Task details - In how many lines of the records below does the word "induction" appear? Reply with the number only.

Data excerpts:

BEGIN

Lemma add_topics_index R index id ts :
  index_of R index →
  index_of (λ t' id', R t' id' ∨ (t' ∈ ts ∧ id' = id)) (foldl (add_subscriber id tps) index ts).
Proof.
  revert R index. induction ts as [|t ts IH]; intros R index Hi; simpl.
  - destruct Hi as [Hi Hne]. split; [|done]. intros t id'. rewrite Hi, elem_of_nil. tauto.
  - destruct (IH _ _ (add_subscriber_index R index id t Hi)) as [H1 H2]. split; [|done].
    intros t' id'. rewrite H1, elem_of_cons. tauto.
Qed.

Lemma add_members_index R index es :
  index_of R index →
  index_of (λ t id, R t id ∨ ∃ ts : gset string, (id, ts) ∈ es ∧ t ∈ ts)
    (foldl (λ index e, foldl (add_subscriber e.1 tps) index (sorted_set e.2)) index es).
Proof.
  revert R index. induction es as [|[id ts] es IH]; intros R index Hi; simpl.
  - destruct Hi as [Hi Hne]. split; [|done]. intros t id'. rewrite Hi.
    setoid_rewrite elem_of_nil. naive_solver.
  - destruct (IH _ _ (add_topics_index R index id (sorted_set ts) Hi)) as [H1 H2]. split; [|done].
    intros t' id'. rewrite H1, elem_of_sorted_set. setoid_rewrite elem_of_cons. naive_solver.
Qed.

Lemma subscribers_index subs :
  index_of (λ t id, t ∈ default ∅ (subs !! id)) (subscribers_per_topic subs tps).
Proof.
  assert (index_of (λ _ _, False) ∅) as H0.
  { split; [|done]. intros t id. rewrite lookup_empty. simpl. set_solver. }
  destruct (add_members_index _ _ (sorted_map subs) H0) as [H1 H2]. split; [|done].
  intros t id. unfold subscribers_per_topic. rewrite H1. f_equiv.
  setoid_rewrite sorted_map_perm. setoid_rewrite elem_of_map_to_list. split.
  - intros [[]|(ts & -> & Ht)]. done.
  - destruct (subs !! id) as [ts|]; simpl; [eauto|set_solver].
Qed.
End subscribers.

(** ** The partitions to place *)

Lemma NoDup_ranges (f : string → Z) (ts : list string) :
  NoDup ts → NoDup (concat ((λ t, topic_range t 0 (f t)) <$> ts)).
Proof.
  induction 1 as [|t ts Ht Hn IH]; [constructor|]. csimpl. apply NoDup_app.
  split_and!; [apply NoDup_topic_range| |done]. intros tp [<- _]%elem_of_topic_range Hin.
  apply elem_of_concat in Hin as (l & Hl & Htp). apply list_elem_of_fmap in Hl as (t & -> & Hin).
  apply elem_of_topic_range in Htp as [<- _]. done.
Qed.

(** The existing partitions. *)
Definition exists_tp (tps : gmap string Z) (tp : topic_partition) : Prop :=
  ∃ count, tps !! tp.1 = Some count ∧ 0 ≤ tp.2 < count.

Definition range_of (tps : gmap string Z) (t : string) : list topic_partition :=
  match tps !! t with Some n => topic_range t 0 (Z.max n 0) | None => [] end.

Lemma elem_of_range_of tps t tp : tp ∈ range_of tps t ↔ tp.1 = t ∧ exists_tp tps tp.
Proof.
  unfold range_of, exists_tp. destruct (tps !! t) as [n|] eqn:Ht.
  - rewrite elem_of_topic_range. split.
    + intros [<- ?]. split; [done|]. exists n. split; [done|lia].
    + intros [<- (c & Hc & ?)]. simplify_eq. split; [done|lia].
  - split; [intros H; by apply elem_of_nil in H|]. intros [<- (c & Hc & _)]. congruence.
Qed.

Lemma ranges_of tps ts :
  NoDup ts →
  NoDup (concat (range_of tps <$> ts)) ∧
  ∀ tp, tp ∈ concat (range_of tps <$> ts) ↔ exists_tp tps tp ∧ tp.1 ∈ ts.
Proof.
  intros Hn. split.
  - assert (range_of tps <$> ts =
            (λ t, topic_range t 0 (match tps !! t with Some n => Z.max n 0 | None => 0 end)) <$> ts)
      as ->; [|by apply NoDup_ranges].
    apply list_fmap_ext. intros i t _. unfold range_of. by destruct (tps !! t).
  - intros tp. rewrite elem_of_concat. setoid_rewrite list_elem_of_fmap. split.
    + intros (l & (t & -> & Ht) & [<- ?]%elem_of_range_of). done.
    + intros [He Ht]. exists (range_of tps tp.1). split; [eauto|]. by apply elem_of_range_of.
Qed.
(* ===== verification/FetchBuffer.v ===== *)
(** * Positions, pauses and the fetch buffer

    [crates/client-consumer/src/position.rs], the pause operations of
    [partition_state.rs] and [fetch_buffer.rs]: what the consumer keeps per
    partition, and how [poll] returns fetched records. The proofs relate what
    [drain] returns to the partition's log. *)

From S2P Require Import Prelude Bytes.

(** ** Positions *)

Record PartitionPosition : Type := mkPosition {
  offset_epoch : Z;
  leader_id : Z;
  leader_epoch : Z;
  awaiting_validation : bool;
}.

Definition PartitionPosition_default : PartitionPosition := mkPosition (-1) (-1) (-1) false.

Inductive ValidationOutcome : Type :=
| Valid (leader_epoch : Z)
| Truncated (safe_offset : Z).

Definition classify (offset offset_epoch leader_epoch leader_end_offset : Z) : ValidationOutcome :=
  if (leader_end_offset <? 0) || (leader_epoch <? offset_epoch) || (leader_end_offset <? offset)
  then Truncated (if leader_end_offset <? 0 then 0 else leader_end_offset)
  else Valid leader_epoch.

(** ** Pauses *)

(** The partitions the consumer owns, each with its ownership id. *)
Notation ownership := (gmap topic_partition Z).

(** The partition an operation was refused for, when it was. *)
Definition pause (ownership_ids paused : ownership) (partitions : list topic_partition)
    : result topic_partition ownership :=
  let collect :=
    foldl (λ acc tp,
             acc ← acc;
             match ownership_ids !! tp with
             | None => Err tp
             | Some id => Ok (acc ++ [(tp, id)])
             end) (Ok []) partitions in
  additions ← collect;
  Ok (foldl (λ m e, <[e.1 := e.2]> m) paused additions).

Definition resume (ownership_ids paused : ownership) (partitions : list topic_partition)
    : result topic_partition ownership :=
  match list_find (λ tp, ownership_ids !! tp = None) partitions with
  | Some (_, tp) => Err tp
  | None => Ok (filter (λ e, e.1 ∉ partitions) paused)
  end.

(** What is left of the pauses, and the partitions whose pause is in effect. *)
Definition paused_of (ownership_ids paused : ownership) : ownership * gset topic_partition :=
  let paused := filter (λ e, ownership_ids !! e.1 = Some e.2) paused in
  (paused, dom paused).
(** A visible record lies in a batch. *)
Lemma visible_offset rc key batches later r :
  Forall batch_ok batches → r ∈ visible rc key batches later →
  ∃ b, b ∈ batches ∧ rb_base_offset b ≤ cr_offset r ≤ batch_last b ∧ record_tp r = key.
Proof.
  intros Hok. induction Hok as [|b batches Hb Hok IH]; [by intros ?%not_elem_of_nil|]. cbn [visible].
  intros [Hr|Hr]%elem_of_app.
  - exists b. split; [left|]. case_match; [|by apply not_elem_of_nil in Hr].
    apply list_elem_of_fmap in Hr as (x & -> & Hx). destruct Hb as [_ Hrec _]. rewrite Forall_forall in Hrec.
    specialize (Hrec x Hx). simpl. unfold record_offset, batch_last. split; [lia|]. by destruct key.
  - destruct (IH Hr) as (b' & ? & ?). exists b'. split; [by right|done].
Qed.

Lemma visible_sorted rc key batches later :
  StronglySorted batch_lt batches → Forall batch_ok batches → StronglySorted offset_lt (visible rc key batches later).
Proof.
  intros Hs Hok. induction Hs as [|b batches Hs IH Hlt]; [constructor|].
  apply Forall_cons in Hok as [Hb Hok]. cbn [visible]. apply StronglySorted_app. split_and!; [| |by apply IH].
  - intros r r' Hr Hr'. destruct (visible_offset _ _ _ _ _ Hok Hr') as (b' & Hb' & Ho' & _).
    rewrite Forall_forall in Hlt. specialize (Hlt b' Hb'). case_match; [|by apply not_elem_of_nil in Hr].
    apply list_elem_of_fmap in Hr as (x & -> & Hx). destruct Hb as [_ Hrec _]. rewrite Forall_forall in Hrec.
    specialize (Hrec x Hx). unfold offset_lt, batch_lt, batch_last in *. simpl. unfold record_offset. lia.
  - case_match; [|constructor]. destruct Hb as [_ _ Hrec].
    induction Hrec as [|x l Hrec IHl Hx]; constructor; [done|].
    apply Forall_fmap. eapply Forall_impl; [exact Hx|]. intros y Hy. unfold compose, offset_lt. simpl in *.
    unfold record_offset. lia.
Qed.

(** The log of every partition, as the application reads it. *)
Definition log_of (rc : bool) (logs : topic_partition → list RecordBatch) (k : topic_partition)
    : list ConsumerRecord := visible rc k (logs k) [].

Lemma log_of_sorted rc logs k : log_ok (logs k) → StronglySorted offset_lt (log_of rc logs k).
Proof. intros [Hs Hok]. by apply visible_sorted. Qed.

Lemma log_of_tp rc logs k r : log_ok (logs k) → r ∈ log_of rc logs k → record_tp r = k.
Proof. intros [_ Hok] Hr. by destruct (visible_offset _ _ _ _ _ Hok Hr) as (? & _ & _ & ?). Qed.

(** The part of the log that the batches of an answer cover. *)
Lemma slice_of_batches rc logs k floor before batches after next :
  log_ok (logs k) → logs k = before ++ batches ++ after →
  Forall (λ b, batch_last b < floor) before → Forall (λ b, floor ≤ batch_last b) batches →
  next_offset_after batches = Some next →
  slice (log_of rc logs) k floor next =
    filter (λ r, floor ≤ cr_offset r) (visible rc k batches after) ∧ floor ≤ next ∧
  ∀ b, b ∈ batches → batch_last b < next.
Proof.
  intros [Hs Hok] Hl Hbefore Hbatches Hnext. apply max_of_spec in Hnext as [Hin Hmax].
  apply list_elem_of_fmap in Hin as (b & -> & Hb).
  assert (∀ b', b' ∈ batches → batch_last b' < batch_last b + 1) as Hall.
  { intros b' Hb'. specialize (Hmax (batch_last b' + 1)). rewrite list_elem_of_fmap in Hmax.
    specialize (Hmax ltac:(eauto)). lia. }
  rewrite Hl in Hs, Hok. rewrite !Forall_app in Hok. destruct Hok as (Hok1 & Hok2 & Hok3).
  split_and!; [|rewrite Forall_forall in Hbatches; specialize (Hbatches b Hb); lia|done].
  unfold slice, log_of. rewrite Hl, !visible_app, !filter_app.
  rewrite (filter_none _ (visible rc k before _)).
  2:{ intros r Hr. destruct (visible_offset _ _ _ _ _ Hok1 Hr) as (b' & Hb' & Ho & _).
      rewrite Forall_forall in Hbefore. specialize (Hbefore b' Hb'). lia. }
  rewrite (filter_none _ (visible rc k after _)), !app_nil_r.
  2:{ intros r Hr. destruct (visible_offset _ _ _ _ _ Hok3 Hr) as (b' & Hb' & Ho & _).
      apply StronglySorted_app_1_r in Hs.
      pose proof (StronglySorted_app_1_elem_of _ _ _ b b' Hs Hb Hb') as Hlt. unfold batch_lt in Hlt. lia. }
  apply filter_ext_in. intros r Hr. destruct (visible_offset _ _ _ _ _ Hok2 Hr) as (b' & Hb' & Ho & _).
  specialize (Hall b' Hb'). lia.
Qed.

Lemma decode_entry_ok isolation offsets logs index key part p :
  log_ok (logs key) → index_ok (logs key) index →
  served (is_read_committed isolation) (logs key) index (default 0 (offsets !! key)) part →
  process_partition_records isolation offsets key part = Some p →
  bp_key p = key ∧ bp_position p = default 0 (offsets !! key) ∧
  entry_ok (log_of (is_read_committed isolation) logs) p.
Proof.
  intros Hlog Hindex [(before & batches & after & Hrec & Hl & Hbefore & Hbatches & Habort)].
  unfold process_partition_records. rewrite Hrec. simpl.
  destruct (next_offset_after batches) as [next|] eqn:Hnext; [|done]. simpl. intros [= <-]. simpl.
  split_and!; [done|done|]. unfold entry_ok. simpl.
  set (floor := default 0 (offsets !! key)) in *.
  destruct (slice_of_batches (is_read_committed isolation) logs key floor before batches after next) as (-> & Hle & Hend);
    [done..|]. split; [|done].
  destruct (is_read_committed isolation) eqn:Hrc; [|apply decode_uncommitted].
  specialize (Habort eq_refl).
  apply (decode_committed (logs key) index Hlog Hindex floor
    (λ e, e ∈ index ∧ floor ≤ at_last e ∧ at_first e < next)) with (before := before); [by intros e [? _]|done| |].
  - split.
    + apply (sort_by_sorted pair_le).
    + intros f p' Hf. apply elem_of_sort_by, Habort in Hf as (e & ? & He & <- & <- & Hfl & [= <-] & ?).
      exists e. split_and!; [done..|]. intros c Hc.
      rewrite Forall_forall in Hbefore. specialize (Hbefore c Hc).
      destruct Hlog as [_ Hok]. rewrite Hl, Forall_app in Hok. destruct Hok as [Hok _].
      rewrite Forall_forall in Hok. destruct (Hok c Hc) as [Hd _ _]. unfold batch_last in Hbefore. lia.
    + set_solver.
    + intros e (He & Hfl & Hlt) _. left. apply elem_of_sort_by, Habort. by exists e, next.
  - intros b e Hb He Hfirst Hlast. rewrite Forall_forall in Hbatches. specialize (Hbatches b Hb).
    specialize (Hend b Hb). destruct Hlog as [_ Hok]. rewrite Hl, !Forall_app in Hok.
    destruct Hok as (_ & Hok & _). rewrite Forall_forall in Hok. destruct (Hok b Hb) as [Hd _ _].
    unfold batch_last in *. split_and!; [done|lia|lia].
Qed.
End log.

(** C7: decoding a partition row keeps exactly what the application may read.
    When the log's batches are in order, the broker's index names exactly the
    aborted transactions and the row is what the broker serves from the fetch
    position, the decoded entry starts at that position and holds, in order,
    every record from there to the end of the row's batches that is visible at
    the isolation level: no control record, no record below the position, and
    under [read_committed] a transactional record exactly when its own
    transaction was not aborted, with transactions of many producers
    interleaved and several transactions of one producer. A row gives no entry
    only when it has no batches. *)
Theorem read_committed_exact aborts isolation offsets logs index key part :
  log_ok (logs key) → index_ok aborts (logs key) index →
  served (is_read_committed isolation) (logs key) index (default 0 (offsets !! key)) part →
  match process_partition_records isolation offsets key part with
  | Some p =>
    bp_key p = key ∧ bp_position p = default 0 (offsets !! key) ∧ bp_position p ≤ bp_next_offset p ∧
    bp_records p = filter (λ r, bp_position p ≤ cr_offset r < bp_next_offset p)
                     (visible aborts (is_read_committed isolation) key (logs key) [])
  | None => pd_records part = Some []
  end.
Proof.
  intros Hlog Hindex Hserved. destruct (process_partition_records _ _ _ _) as [p|] eqn:Hp.
  - eapply decode_entry_ok in Hp as (Hk & Ho & Hrec & Hle); [|done..]. rewrite Hk in Hrec. done.
  - destruct Hserved as [(before & batches & after & Hb & _)]. unfold process_partition_records in Hp.
    rewrite Hb in Hp |- *. by destruct batches.
Qed.

(** Two producers: the first aborts a transaction at 3 and commits one at 5,
    the second commits its own at 6. *)
Module DemoLog.
Definition batch (base last pid : Z) (control : bool) (deltas : list Z) : RecordBatch :=
  mkBatch base last 0 control true CreateTime 0 0 pid ((λ d, mkBatchRecord d 0 None None []) <$> deltas).
Definition log : list RecordBatch :=
  [batch 0 1 1 false [0; 1]; batch 2 0 2 false [0]; batch 3 0 1 true [];
   batch 4 0 1 false [0]; batch 5 0 1 true []; batch 6 0 2 true []].
Definition index : list AbortedTxn := [mkTxn 0 3 1].
Definition aborts (c : RecordBatch) : bool := rb_base_offset c =? 3.
Definition row : PartitionData := mkPartitionData 0 0 7 7 (-1) (-1) (-1) (-1) (Some [(0, 1)]) (Some log).

Lemma log_is_ok : log_ok log.
Proof. split; repeat (constructor; simpl; try (unfold batch_lt, batch_last; simpl; lia)). Qed.

Lemma index_is_ok : index_ok aborts log index.
Proof.
  split.
  - intros e ->%list_elem_of_singleton. simpl. split; [lia|]. split.
    + exists (batch 3 0 1 true []). split; [unfold log; set_solver|done].
    + intros c Hc Hm Hle. unfold log in Hc. rewrite !elem_of_cons, elem_of_nil in Hc.
      destruct_or! Hc; subst; simpl in *; try done; lia.
  - intros before b after Hl Hc Ht Ha. unfold log in Hl.
    repeat (destruct before as [|? before]; simplify_eq/=; try done);
      exists (mkTxn 0 3 1); (split; [set_solver|]); simpl; split; [done|lia].
Qed.

Lemma row_is_served : served true log index 1 row.
Proof.
  split. exists [], log, []. split_and!; [done|done|constructor|repeat constructor; simpl; unfold batch_last; simpl; lia|].
  intros _ f p. simpl. rewrite list_elem_of_singleton. split.
  - intros [= -> ->]. exists (mkTxn 0 3 1), 7. simpl. split_and!; [set_solver|done|done|lia|done|lia].
  - intros (e & next & ->%list_elem_of_singleton & <- & <- & _). done.
Qed.
End DemoLog.

Lemma read_committed_exact_witness :
  let key := ("t", 0) in
  match process_partition_records ReadCommitted {[ key := 1 ]} key DemoLog.row with
  | Some p => cr_offset <$> bp_records p = [2; 4] ∧ bp_position p = 1 ∧ bp_next_offset p = 7 ∧
              bp_records p = filter (λ r, bp_position p ≤ cr_offset r < bp_next_offset p)
                     (visible DemoLog.aborts true key DemoLog.log [])
  | None => False
  end.
Proof.
  intros key.
  pose proof (read_committed_exact DemoLog.aborts ReadCommitted {[ key := 1 ]} (λ _, DemoLog.log) DemoLog.index key
    DemoLog.row DemoLog.log_is_ok DemoLog.index_is_ok DemoLog.row_is_served) as H.
  destruct (process_partition_records _ _ _ _) as [p|] eqn:Hp; [|done]. destruct H as (_ & _ & _ & Hr).
  vm_compute in Hp. injection Hp as <-. split; [reflexivity|]. split; [reflexivity|]. split; [reflexivity|exact Hr].
Defined.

END

Finished exercise - 6